* [What you should do] I need each line of the entries below that includes the string "reflexivity".

* [Data shown]
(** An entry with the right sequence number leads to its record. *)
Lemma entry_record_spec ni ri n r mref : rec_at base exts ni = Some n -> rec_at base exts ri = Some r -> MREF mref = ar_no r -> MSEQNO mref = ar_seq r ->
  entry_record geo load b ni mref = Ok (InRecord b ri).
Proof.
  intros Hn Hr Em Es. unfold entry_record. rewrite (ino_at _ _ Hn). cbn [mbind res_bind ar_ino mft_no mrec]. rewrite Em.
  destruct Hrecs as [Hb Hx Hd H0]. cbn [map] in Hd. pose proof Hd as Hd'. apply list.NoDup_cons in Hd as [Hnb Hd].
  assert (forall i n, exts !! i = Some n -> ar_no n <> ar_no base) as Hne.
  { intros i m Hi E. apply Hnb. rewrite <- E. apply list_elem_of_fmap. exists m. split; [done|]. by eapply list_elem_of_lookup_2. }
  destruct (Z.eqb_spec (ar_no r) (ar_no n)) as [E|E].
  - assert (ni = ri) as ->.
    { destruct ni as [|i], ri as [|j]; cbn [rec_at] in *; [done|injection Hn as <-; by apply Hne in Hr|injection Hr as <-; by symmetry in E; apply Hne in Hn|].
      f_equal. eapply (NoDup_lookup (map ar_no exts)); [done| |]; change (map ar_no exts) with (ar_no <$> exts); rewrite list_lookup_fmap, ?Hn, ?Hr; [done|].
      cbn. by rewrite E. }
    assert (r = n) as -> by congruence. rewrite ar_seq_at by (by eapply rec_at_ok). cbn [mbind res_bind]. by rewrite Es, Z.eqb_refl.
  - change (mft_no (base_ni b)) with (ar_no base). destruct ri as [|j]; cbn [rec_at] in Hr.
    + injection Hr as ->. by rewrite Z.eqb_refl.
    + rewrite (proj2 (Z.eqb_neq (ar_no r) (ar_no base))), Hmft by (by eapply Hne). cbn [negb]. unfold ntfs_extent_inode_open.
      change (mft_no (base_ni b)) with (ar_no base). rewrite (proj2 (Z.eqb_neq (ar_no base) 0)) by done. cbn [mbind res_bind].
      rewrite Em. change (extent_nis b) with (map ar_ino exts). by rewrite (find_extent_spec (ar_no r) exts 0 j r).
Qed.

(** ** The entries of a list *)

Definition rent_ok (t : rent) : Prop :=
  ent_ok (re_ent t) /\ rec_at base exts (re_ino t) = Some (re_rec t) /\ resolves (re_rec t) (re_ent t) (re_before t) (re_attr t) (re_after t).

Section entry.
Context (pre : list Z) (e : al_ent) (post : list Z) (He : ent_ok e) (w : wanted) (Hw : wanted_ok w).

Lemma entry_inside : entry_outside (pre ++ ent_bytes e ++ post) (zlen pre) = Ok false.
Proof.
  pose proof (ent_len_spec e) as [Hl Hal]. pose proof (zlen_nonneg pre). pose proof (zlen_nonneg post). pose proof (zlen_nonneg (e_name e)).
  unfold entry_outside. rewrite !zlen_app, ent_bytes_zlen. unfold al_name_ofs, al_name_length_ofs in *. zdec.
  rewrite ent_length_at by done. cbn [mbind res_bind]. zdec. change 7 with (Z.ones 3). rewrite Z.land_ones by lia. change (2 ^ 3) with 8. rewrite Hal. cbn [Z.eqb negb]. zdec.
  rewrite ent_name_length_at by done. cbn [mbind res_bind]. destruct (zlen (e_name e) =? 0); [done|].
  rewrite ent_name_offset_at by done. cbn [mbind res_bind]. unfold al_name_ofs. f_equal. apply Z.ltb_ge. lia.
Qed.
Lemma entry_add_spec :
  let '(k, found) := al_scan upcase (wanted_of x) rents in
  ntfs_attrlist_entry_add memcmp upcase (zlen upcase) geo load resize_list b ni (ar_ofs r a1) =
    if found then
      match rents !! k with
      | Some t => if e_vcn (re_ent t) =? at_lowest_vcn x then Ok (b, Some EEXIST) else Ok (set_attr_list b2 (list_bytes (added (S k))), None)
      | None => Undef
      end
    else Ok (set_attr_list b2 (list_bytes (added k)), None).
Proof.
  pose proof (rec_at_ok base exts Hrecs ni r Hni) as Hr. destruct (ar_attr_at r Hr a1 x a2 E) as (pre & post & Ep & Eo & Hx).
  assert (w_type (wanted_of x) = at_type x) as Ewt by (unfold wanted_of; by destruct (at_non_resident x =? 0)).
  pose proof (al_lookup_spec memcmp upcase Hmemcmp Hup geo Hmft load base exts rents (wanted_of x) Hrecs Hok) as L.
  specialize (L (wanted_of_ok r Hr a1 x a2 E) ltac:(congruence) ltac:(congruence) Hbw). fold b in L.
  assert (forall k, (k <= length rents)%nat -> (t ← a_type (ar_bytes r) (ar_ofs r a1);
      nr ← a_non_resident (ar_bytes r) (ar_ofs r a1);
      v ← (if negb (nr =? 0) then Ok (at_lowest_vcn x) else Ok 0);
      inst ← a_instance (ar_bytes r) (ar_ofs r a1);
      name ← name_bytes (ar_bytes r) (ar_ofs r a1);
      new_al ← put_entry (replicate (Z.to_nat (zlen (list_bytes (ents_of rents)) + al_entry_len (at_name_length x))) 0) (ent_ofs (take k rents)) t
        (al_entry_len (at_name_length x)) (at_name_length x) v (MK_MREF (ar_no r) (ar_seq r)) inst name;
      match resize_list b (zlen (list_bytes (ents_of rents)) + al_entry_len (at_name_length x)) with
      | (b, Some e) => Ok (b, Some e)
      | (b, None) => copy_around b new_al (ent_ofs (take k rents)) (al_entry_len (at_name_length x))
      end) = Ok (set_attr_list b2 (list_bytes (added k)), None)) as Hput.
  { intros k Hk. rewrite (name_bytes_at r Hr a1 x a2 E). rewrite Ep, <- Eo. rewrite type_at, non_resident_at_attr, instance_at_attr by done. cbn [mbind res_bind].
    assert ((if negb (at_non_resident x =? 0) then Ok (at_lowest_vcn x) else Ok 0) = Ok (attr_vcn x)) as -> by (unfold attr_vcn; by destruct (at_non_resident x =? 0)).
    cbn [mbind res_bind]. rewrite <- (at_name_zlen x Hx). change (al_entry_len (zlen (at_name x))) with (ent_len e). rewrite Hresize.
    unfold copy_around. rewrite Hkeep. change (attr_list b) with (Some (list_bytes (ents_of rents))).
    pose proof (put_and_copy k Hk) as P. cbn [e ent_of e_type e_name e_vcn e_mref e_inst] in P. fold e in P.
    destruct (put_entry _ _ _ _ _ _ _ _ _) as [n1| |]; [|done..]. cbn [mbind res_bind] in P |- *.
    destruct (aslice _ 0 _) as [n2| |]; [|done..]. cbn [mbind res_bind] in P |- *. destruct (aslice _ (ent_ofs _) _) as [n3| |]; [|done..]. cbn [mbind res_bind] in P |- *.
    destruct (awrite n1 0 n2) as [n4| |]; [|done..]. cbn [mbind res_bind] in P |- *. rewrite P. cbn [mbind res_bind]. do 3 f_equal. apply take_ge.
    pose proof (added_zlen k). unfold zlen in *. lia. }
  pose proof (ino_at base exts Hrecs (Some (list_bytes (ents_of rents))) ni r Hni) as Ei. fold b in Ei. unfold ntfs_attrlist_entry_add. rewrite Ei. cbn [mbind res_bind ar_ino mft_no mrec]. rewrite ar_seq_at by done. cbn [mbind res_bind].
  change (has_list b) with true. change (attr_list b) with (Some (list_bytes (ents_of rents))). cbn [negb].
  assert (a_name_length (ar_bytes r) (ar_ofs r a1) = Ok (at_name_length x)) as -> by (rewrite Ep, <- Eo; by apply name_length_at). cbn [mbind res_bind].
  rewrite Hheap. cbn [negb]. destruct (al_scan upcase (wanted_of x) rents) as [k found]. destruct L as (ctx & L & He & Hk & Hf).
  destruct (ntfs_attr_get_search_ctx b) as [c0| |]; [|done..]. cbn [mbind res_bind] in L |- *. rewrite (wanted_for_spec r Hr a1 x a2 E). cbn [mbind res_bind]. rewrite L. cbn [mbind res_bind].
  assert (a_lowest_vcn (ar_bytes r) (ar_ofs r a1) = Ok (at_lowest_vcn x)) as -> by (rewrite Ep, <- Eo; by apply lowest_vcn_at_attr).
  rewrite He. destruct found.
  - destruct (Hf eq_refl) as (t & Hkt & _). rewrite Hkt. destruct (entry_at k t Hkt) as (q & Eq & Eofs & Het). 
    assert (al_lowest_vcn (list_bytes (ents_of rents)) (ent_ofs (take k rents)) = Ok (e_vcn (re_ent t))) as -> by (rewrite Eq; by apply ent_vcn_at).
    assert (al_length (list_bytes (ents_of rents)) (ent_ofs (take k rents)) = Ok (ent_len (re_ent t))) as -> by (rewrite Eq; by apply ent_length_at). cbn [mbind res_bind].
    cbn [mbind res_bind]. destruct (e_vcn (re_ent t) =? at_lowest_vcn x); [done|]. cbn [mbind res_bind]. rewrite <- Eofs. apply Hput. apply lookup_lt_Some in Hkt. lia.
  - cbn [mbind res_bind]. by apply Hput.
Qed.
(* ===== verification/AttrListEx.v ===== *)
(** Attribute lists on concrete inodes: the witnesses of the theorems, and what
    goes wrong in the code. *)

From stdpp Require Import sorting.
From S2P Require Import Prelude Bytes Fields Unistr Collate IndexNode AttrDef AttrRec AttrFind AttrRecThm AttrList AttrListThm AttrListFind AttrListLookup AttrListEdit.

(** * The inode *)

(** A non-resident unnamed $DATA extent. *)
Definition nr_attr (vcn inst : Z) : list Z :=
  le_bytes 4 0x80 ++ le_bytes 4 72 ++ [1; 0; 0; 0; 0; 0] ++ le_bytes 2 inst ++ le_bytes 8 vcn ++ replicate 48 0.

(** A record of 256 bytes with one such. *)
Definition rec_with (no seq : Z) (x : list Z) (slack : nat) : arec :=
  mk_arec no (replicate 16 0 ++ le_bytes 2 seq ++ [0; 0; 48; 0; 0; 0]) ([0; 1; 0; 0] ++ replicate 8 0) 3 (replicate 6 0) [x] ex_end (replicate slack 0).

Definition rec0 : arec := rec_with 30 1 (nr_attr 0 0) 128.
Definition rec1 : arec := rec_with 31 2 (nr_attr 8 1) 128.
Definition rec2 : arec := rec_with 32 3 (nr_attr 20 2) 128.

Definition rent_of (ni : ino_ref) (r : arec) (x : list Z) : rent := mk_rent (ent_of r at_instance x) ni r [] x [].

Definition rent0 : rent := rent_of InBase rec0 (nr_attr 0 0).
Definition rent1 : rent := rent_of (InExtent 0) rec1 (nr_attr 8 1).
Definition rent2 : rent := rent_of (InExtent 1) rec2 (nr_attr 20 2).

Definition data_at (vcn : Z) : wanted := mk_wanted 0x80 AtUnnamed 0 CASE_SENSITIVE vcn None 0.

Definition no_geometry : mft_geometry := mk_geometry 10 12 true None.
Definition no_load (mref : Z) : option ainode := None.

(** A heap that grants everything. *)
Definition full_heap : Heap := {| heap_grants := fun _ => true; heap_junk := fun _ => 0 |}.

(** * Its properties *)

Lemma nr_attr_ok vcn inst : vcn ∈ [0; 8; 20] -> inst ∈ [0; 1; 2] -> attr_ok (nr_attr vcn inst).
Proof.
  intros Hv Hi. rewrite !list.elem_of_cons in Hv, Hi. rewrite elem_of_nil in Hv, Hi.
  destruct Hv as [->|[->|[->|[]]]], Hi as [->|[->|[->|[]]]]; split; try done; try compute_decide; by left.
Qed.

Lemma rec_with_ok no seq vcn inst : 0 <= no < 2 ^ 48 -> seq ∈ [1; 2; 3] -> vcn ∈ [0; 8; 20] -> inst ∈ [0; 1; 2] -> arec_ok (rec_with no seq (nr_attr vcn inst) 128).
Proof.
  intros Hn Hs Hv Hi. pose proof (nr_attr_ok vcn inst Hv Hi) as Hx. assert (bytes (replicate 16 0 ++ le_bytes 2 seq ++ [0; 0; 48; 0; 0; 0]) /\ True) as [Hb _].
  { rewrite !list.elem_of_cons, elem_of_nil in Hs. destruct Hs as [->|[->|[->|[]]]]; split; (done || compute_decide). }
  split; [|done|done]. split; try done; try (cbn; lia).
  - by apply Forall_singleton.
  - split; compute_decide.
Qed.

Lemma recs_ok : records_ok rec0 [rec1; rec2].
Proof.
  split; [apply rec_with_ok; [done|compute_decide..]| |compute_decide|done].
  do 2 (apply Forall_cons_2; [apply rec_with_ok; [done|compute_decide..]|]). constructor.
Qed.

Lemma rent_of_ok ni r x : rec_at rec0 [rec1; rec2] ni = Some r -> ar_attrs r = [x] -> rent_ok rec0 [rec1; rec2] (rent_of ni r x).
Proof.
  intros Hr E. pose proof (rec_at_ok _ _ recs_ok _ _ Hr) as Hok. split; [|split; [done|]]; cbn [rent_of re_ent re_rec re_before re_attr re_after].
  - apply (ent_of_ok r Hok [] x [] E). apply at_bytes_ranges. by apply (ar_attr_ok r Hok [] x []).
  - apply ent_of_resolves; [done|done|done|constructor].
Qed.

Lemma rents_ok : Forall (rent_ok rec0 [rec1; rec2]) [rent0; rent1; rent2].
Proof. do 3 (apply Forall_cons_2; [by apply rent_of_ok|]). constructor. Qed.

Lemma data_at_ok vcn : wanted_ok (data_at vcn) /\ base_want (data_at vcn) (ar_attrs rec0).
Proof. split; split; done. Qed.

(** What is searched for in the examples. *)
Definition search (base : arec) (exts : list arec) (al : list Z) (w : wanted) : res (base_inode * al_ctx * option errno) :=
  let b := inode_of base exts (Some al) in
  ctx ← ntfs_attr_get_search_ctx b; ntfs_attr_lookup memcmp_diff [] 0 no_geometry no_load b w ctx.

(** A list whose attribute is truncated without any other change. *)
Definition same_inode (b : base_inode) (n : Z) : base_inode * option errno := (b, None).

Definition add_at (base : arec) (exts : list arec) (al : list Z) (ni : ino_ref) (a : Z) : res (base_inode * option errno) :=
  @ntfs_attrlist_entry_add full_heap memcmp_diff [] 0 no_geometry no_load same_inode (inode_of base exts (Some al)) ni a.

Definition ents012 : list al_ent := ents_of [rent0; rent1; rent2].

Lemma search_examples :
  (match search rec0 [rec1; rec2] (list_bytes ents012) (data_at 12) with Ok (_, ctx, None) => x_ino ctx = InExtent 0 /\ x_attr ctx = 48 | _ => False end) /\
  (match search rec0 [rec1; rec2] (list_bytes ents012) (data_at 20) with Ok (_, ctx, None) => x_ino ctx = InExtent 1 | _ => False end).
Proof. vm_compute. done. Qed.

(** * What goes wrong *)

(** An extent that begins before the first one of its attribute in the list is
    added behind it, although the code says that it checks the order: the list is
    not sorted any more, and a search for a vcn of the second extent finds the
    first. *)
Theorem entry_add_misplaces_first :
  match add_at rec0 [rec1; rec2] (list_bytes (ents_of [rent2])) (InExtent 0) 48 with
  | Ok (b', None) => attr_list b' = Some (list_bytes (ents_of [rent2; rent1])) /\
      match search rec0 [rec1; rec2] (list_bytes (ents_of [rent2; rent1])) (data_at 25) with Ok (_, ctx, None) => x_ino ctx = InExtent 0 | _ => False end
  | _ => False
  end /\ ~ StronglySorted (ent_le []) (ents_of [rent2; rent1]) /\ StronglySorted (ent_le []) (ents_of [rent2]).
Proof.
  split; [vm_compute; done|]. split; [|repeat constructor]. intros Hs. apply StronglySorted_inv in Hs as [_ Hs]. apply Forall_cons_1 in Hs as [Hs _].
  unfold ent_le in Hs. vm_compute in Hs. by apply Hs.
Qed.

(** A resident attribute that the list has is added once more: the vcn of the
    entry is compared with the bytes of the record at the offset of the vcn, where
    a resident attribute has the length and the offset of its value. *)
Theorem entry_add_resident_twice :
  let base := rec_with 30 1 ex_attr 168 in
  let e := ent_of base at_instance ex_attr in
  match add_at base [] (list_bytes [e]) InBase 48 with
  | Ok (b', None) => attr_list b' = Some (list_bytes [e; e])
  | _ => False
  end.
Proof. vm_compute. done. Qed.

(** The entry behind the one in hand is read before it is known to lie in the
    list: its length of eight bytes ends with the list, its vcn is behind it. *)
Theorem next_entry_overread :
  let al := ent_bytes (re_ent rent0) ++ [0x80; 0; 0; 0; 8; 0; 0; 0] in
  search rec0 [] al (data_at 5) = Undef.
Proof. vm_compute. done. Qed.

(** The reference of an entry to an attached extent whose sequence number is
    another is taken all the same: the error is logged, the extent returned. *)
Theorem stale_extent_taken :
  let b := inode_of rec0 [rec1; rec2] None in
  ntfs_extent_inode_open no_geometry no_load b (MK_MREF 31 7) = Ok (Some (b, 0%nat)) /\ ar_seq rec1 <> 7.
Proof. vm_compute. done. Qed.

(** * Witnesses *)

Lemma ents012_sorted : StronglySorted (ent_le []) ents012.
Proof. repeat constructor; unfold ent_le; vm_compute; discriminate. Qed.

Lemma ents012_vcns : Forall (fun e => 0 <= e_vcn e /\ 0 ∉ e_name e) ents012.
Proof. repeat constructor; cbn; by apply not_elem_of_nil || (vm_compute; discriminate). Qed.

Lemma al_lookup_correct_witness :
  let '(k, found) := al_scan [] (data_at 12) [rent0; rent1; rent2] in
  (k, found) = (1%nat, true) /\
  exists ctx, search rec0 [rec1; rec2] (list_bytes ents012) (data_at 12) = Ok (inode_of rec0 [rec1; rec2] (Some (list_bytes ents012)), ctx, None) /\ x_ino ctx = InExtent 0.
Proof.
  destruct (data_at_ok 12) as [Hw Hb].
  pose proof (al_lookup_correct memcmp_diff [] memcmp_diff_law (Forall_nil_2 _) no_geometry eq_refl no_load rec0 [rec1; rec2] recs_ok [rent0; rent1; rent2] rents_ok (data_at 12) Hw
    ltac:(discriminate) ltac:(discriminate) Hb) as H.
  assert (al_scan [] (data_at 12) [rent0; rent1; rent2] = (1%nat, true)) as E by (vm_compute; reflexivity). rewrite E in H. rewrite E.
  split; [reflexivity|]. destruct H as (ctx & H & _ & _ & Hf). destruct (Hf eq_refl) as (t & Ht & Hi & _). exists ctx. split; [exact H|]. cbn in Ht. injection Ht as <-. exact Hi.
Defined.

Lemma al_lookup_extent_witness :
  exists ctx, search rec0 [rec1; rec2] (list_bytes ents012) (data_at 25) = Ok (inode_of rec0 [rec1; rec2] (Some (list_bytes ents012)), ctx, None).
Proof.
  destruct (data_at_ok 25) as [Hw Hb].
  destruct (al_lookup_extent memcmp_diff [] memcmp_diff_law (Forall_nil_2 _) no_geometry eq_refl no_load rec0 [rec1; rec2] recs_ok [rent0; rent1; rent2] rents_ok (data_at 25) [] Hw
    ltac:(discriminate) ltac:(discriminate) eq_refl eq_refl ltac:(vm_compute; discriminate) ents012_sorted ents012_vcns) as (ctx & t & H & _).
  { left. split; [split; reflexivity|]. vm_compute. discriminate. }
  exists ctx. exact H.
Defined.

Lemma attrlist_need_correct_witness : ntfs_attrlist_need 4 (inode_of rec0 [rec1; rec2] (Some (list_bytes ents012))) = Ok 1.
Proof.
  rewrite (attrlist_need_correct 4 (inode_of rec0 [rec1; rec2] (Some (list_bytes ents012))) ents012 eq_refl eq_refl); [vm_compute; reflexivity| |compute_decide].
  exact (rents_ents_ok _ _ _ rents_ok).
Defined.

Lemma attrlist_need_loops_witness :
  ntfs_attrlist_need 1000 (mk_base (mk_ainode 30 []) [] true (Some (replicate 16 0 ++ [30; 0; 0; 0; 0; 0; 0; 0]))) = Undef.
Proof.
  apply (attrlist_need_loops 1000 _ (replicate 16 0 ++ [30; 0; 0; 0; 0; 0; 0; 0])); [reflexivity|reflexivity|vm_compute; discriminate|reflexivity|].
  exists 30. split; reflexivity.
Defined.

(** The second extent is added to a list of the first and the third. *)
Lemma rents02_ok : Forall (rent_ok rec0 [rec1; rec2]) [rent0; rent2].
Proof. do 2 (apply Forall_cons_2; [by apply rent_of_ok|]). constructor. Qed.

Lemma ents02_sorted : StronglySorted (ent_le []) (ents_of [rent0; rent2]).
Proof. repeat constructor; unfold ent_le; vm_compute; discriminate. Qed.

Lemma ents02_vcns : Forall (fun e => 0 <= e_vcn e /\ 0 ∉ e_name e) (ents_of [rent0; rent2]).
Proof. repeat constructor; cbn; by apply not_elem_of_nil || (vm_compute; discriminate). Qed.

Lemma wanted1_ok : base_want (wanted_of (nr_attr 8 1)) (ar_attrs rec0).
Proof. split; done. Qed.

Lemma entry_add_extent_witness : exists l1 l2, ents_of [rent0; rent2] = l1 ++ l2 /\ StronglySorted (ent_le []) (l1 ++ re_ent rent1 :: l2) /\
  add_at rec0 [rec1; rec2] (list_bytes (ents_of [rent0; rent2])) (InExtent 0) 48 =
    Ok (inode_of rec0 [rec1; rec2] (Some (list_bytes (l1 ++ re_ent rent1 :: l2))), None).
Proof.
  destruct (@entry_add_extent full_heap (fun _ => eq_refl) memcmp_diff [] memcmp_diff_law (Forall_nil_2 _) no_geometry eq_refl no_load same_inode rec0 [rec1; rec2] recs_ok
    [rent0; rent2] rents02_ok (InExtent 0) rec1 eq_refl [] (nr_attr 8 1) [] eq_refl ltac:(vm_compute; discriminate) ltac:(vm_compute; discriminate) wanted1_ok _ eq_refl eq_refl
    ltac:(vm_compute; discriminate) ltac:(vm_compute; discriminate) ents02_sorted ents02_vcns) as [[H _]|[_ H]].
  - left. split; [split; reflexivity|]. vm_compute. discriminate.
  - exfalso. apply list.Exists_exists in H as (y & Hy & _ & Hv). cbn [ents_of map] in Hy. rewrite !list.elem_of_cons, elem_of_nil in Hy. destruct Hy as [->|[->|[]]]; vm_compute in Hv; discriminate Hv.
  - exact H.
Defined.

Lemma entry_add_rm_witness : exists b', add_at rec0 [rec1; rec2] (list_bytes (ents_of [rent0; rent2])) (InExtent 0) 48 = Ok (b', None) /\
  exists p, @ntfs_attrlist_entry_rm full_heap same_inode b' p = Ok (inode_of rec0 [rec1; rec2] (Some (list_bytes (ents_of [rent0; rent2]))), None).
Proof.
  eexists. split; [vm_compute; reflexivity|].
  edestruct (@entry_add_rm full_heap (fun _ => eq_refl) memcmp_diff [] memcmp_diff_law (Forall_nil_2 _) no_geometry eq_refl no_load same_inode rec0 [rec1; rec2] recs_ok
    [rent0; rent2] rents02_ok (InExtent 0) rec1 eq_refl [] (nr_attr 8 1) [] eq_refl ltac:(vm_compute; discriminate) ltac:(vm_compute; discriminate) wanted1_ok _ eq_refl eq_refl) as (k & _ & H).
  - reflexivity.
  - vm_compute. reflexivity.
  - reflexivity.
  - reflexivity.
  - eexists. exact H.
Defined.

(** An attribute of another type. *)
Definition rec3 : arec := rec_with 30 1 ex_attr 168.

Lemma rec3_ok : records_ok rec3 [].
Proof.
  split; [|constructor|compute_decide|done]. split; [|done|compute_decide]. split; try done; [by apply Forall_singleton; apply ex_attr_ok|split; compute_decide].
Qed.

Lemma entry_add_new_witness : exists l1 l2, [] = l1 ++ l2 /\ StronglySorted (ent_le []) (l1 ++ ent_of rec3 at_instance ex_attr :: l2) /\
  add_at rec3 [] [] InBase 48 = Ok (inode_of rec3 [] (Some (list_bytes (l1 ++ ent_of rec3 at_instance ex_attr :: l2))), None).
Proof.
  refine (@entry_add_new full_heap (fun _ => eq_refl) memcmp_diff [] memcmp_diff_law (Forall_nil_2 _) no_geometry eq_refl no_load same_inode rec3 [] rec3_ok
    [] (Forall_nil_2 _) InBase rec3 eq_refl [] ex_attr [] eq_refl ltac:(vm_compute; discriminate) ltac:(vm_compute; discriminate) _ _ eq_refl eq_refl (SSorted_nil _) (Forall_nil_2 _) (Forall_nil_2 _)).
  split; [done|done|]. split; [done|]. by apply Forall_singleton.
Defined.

* [Result below]
  assert (al_scan [] (data_at 12) [rent0; rent1; rent2] = (1%nat, true)) as E by (vm_compute; reflexivity). rewrite E in H. rewrite E.
  split; [reflexivity|]. destruct H as (ctx & H & _ & _ & Hf). destruct (Hf eq_refl) as (t & Ht & Hi & _). exists ctx. split; [exact H|]. cbn in Ht. injection Ht as <-. exact Hi.
  { left. split; [split; reflexivity|]. vm_compute. discriminate. }
  rewrite (attrlist_need_correct 4 (inode_of rec0 [rec1; rec2] (Some (list_bytes ents012))) ents012 eq_refl eq_refl); [vm_compute; reflexivity| |compute_decide].
  apply (attrlist_need_loops 1000 _ (replicate 16 0 ++ [30; 0; 0; 0; 0; 0; 0; 0])); [reflexivity|reflexivity|vm_compute; discriminate|reflexivity|].
  exists 30. split; reflexivity.
  - left. split; [split; reflexivity|]. vm_compute. discriminate.
  eexists. split; [vm_compute; reflexivity|].
  - reflexivity.
  - vm_compute. reflexivity.
  - reflexivity.
  - reflexivity.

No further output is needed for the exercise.